## Collected data entries
Lemma register_ok d :
  Forall DeviceRest.task_ok (Device.tasks d) ->
  Forall DeviceRest.task_ok
    (Device.tasks (Device.registerWebhookSubscription d)).
Proof.
  intros Hd. unfold Device.registerWebhookSubscription. cbv zeta.
  set (tk := {| Device.task_i := 0; Device.task_retries := 0;
                Device.task_pc := Device.Returned (Fulfilled ()) |}).
  assert (Hnew : Forall DeviceRest.task_ok (Device.tasks d ++ [tk])).
  { apply Forall_app. split; [done|]. apply Forall_singleton.
    unfold DeviceRest.task_ok, Device.retryTimes. simpl.
    split; [lia | by left]. }
  case_match; [done|].
  by apply method_start_ok.
Qed.

Lemma resume_ok t o d :
  Forall DeviceRest.task_ok (Device.tasks d) ->
  Forall DeviceRest.task_ok (Device.tasks (Device.resume host t o d)).
Proof.
  intros Hd. unfold Device.resume.
  destruct (Device.tasks d !! t) as [tk|] eqn:Ht; [|done].
  pose proof (proj1 (Forall_lookup _ _) Hd t tk Ht) as [Hr Hpc].
  destruct (Device.task_pc tk) as [| |ms|err0| |r] eqn:Hk; try done.
  - destruct o as [[]|err].
    + simpl. apply Forall_insert; [done|].
      unfold DeviceRest.task_ok. simpl. lia.
    + by apply method_failed_ok.
  - destruct o as [[]|err].
    + simpl. apply Forall_insert; [done|].
      unfold DeviceRest.task_ok. simpl. lia.
    + by apply method_failed_ok.
  - assert (Hs : Forall DeviceRest.task_ok
                   (Device.tasks (Device.method_start t tk d)))
      by (apply method_start_ok; try done; lia).
    by destruct o.
  - destruct o as [[]|err]; simpl; (apply Forall_insert; [done|]);
      unfold DeviceRest.task_ok; simpl; lia.
Qed.

Lemma step_ok d e :
  Forall DeviceRest.task_ok (Device.tasks d) ->
  Forall DeviceRest.task_ok (Device.tasks (Device.step host d e)).
Proof.
  intros Hd. destruct e as [|h|t o|data|status|s k p|temp p|u]; simpl.
  - by apply register_ok.
  - case_bool_decide; [|done]. by apply register_ok.
  - by apply resume_ok.
  - by rewrite (tasks_ext _ _ (processStatusUpdate_subscription host data d)).
  - by rewrite (tasks_ext _ _ (getStatusUpdate_subscription host status d)).
  - by rewrite (tasks_ext _ _
                  (kernel_subscription _ _ (kernel_updateState host s k p d))).
  - by rewrite (tasks_ext _ _
                  (kernel_subscription _ _
                     (kernel_setTargetTemperature host temp p d))).
  - by rewrite (tasks_ext _ _ (onOAuth2Deleted_subscription u d)).
Qed.

Lemma run_ok es :
  forall d, Forall DeviceRest.task_ok (Device.tasks d) ->
    Forall DeviceRest.task_ok (Device.tasks (Device.run host d es)).
Proof.
  induction es as [|e es IH]; intros d Hd; simpl; [done|].
  by apply IH, step_ok.
Qed.
End SubscriptionBounds.

(** X5.  In every state the device reaches, an invocation of
    [registerWebhookSubscription] has run the subscribe closure at most
    11 times, and one that has given up (it awaits the warning, or has
    rejected) has run it exactly 11 times, after 10 retries. *)
Theorem subscription_retry_bound (host : Host) id agreement client caps
    (es : list Device.event) (t : nat) (tk : Device.task) :
  Device.tasks (Device.run host (Device.fresh id agreement client caps) es)
  !! t = Some tk ->
  (0 <= Device.task_i tk <= 11)%Z
  /\ (0 <= Device.task_retries tk <= 10)%Z
  /\ (forall err,
        Device.task_pc tk = Device.AwaitSetWarning err
        \/ Device.task_pc tk = Device.Returned (Failed err) ->
        Device.task_i tk = 11%Z /\ Device.task_retries tk = 10%Z).
Proof.
  intros Ht.
  pose proof (run_ok host es (Device.fresh id agreement client caps)
                (Forall_nil_2 _)) as Hall.
  pose proof (proj1 (Forall_lookup _ _) Hall t tk Ht) as [Hr Hpc].
  unfold Device.retryTimes in *.
  split; [|split; [done|]].
  - destruct (Device.task_pc tk) as [| |ms|err0| |[[]|err0]]; lia.
  - intros err [Hk|Hk]; rewrite Hk in Hpc; done.
Qed.

(** The first invocation of a device without a client, after its first
    back-off. *)
Lemma subscription_retry_bound_witness :
  (0 <= 1 <= 11)%Z /\ (0 <= 1 <= 10)%Z.
Proof.
  pose proof (subscription_retry_bound Sample.host "eneco-001-123456"
                "agreement-1" false Sample.thermostat_capabilities
                [Device.Invoked] 0
                {| Device.task_i := 1; Device.task_retries := 1;
                   Device.task_pc := Device.AwaitBackoff (Num 12000) |}
                eq_refl) as (Hi & Hr & _).
  exact (conj Hi Hr).
Defined.

(** X6.  In every state the device reaches, no invocation is left with a
    promise that never settles, and an invocation that sits out a
    back-off waits [6000 * 2 ^ n] milliseconds with [n] its retry count,
    between 1 and 10: from 12 seconds to 6144 seconds. *)
Theorem subscription_backoff (host : Host) id agreement client caps
    (es : list Device.event) (t : nat) (tk : Device.task) :
  Device.tasks (Device.run host (Device.fresh id agreement client caps) es)
  !! t = Some tk ->
  Device.task_pc tk <> Device.Hung
  /\ (forall ms, Device.task_pc tk = Device.AwaitBackoff ms ->
        (1 <= Device.task_retries tk <= 10)%Z
        /\ ms = num_of_Z (6000 * 2 ^ Device.task_retries tk)
        /\ exists z, ms = num_of_Z z /\ (12000 <= z <= 6144000)%Z).
Proof.
  intros Ht.
  pose proof (run_ok host es (Device.fresh id agreement client caps)
                (Forall_nil_2 _)) as Hall.
  pose proof (proj1 (Forall_lookup _ _) Hall t tk Ht) as [Hr Hpc].
  unfold Device.retryTimes in *. split.
  - intros Hk. by rewrite Hk in Hpc.
  - intros ms Hk. rewrite Hk in Hpc. destruct Hpc as (Hi & Hone & Hms).
    split; [lia|]. split; [done|].
    exists (6000 * 2 ^ Device.task_retries tk)%Z. split; [done|].
    assert (H1 : (2 ^ 1 <= 2 ^ Device.task_retries tk)%Z)
      by (apply Z.pow_le_mono_r; lia).
    assert (H2 : (2 ^ Device.task_retries tk <= 2 ^ 10)%Z)
      by (apply Z.pow_le_mono_r; lia).
    change (2 ^ 1)%Z with 2%Z in H1. change (2 ^ 10)%Z with 1024%Z in H2.
    lia.
Qed.

(** The first back-off of a device without a client. *)
Lemma subscription_backoff_witness :
  exists z, Num 12000 = num_of_Z z /\ (12000 <= z <= 6144000)%Z.
Proof.
  pose proof (subscription_backoff Sample.host "eneco-001-123456"
                "agreement-1" false Sample.thermostat_capabilities
                [Device.Invoked] 0
                {| Device.task_i := 1; Device.task_retries := 1;
                   Device.task_pc := Device.AwaitBackoff (Num 12000) |}
                eq_refl) as [_ Hms].
  exact (proj2 (proj2 (Hms (Num 12000) eq_refl))).
Defined.

Section FlagLive.
Variable host : Host.
Implicit Types (d : Device.Device) (tk : Device.task).

Lemma attempts_flag b d :
  Device.attempts (Device.with_registeringWebhooks b d) = Device.attempts d.
Proof. done. Qed.

(** A failure of the closure keeps the count of attempts when a retry is
    left, and lowers the flag otherwise. *)
Lemma method_failed_live t tk0 tk err d :
  Device.tasks d !! t = Some tk0 ->
  Device.attempts d + 1 = 1 + weight tk0 ->
  Device._registeringWebhooks d = true ->
  (Device.task_retries tk < Device.retryTimes)%Z
  \/ Device.attempting tk0 = true ->
  DeviceRest.flag_live (Device.method_failed t tk err d).
Proof.
  intros Ht Hcount Hflag Hcase. rewrite method_failed_eq.
  destruct (Z.gtb_spec Device.retryTimes (Device.task_retries tk)).
  - intros _.
    pose proof (attempts_put t tk0
                  {| Device.task_i := Device.task_i tk;
                     Device.task_retries := Device.task_retries tk + 1;
                     Device.task_pc :=
                       Device.AwaitBackoff
                         (num_of_Z (6000 * 2 ^ (Device.task_retries tk + 1)))
                  |} d Ht) as Hput.
    change (weight {| Device.task_i := _; Device.task_retries := _;
                      Device.task_pc := Device.AwaitBackoff _ |})
      with 1 in Hput.
    lia.
  - by intros Hf.
Qed.

Lemma method_start_live t tk0 tk d :
  Device.tasks d !! t = Some tk0 ->
  Device.attempts d + 1 = 1 + weight tk0 ->
  Device._registeringWebhooks d = true ->
  (Device.task_retries tk < Device.retryTimes)%Z
  \/ Device.attempting tk0 = true ->
  DeviceRest.flag_live (Device.method_start t tk d).
Proof.
  intros Ht Hcount Hflag Hcase. unfold Device.method_start. case_match.
  - intros _.
    match goal with
    | |- context [Device.put_task t ?x ?y] =>
        pose proof (attempts_put t tk0 x y Ht) as Hput
    end.
    rewrite weight_suspend in Hput.
    change (Device.attempts (Device.call _ (Device.this_log _ d)))
      with (Device.attempts d) in Hput.
    lia.
  - by apply (method_failed_live t tk0).
Qed.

## Exercise requirements
Of the lines above, copy each one that contains the word "Hcase".

## Exercise response
  intros Ht Hcount Hflag Hcase. rewrite method_failed_eq.
  intros Ht Hcount Hflag Hcase. unfold Device.method_start. case_match.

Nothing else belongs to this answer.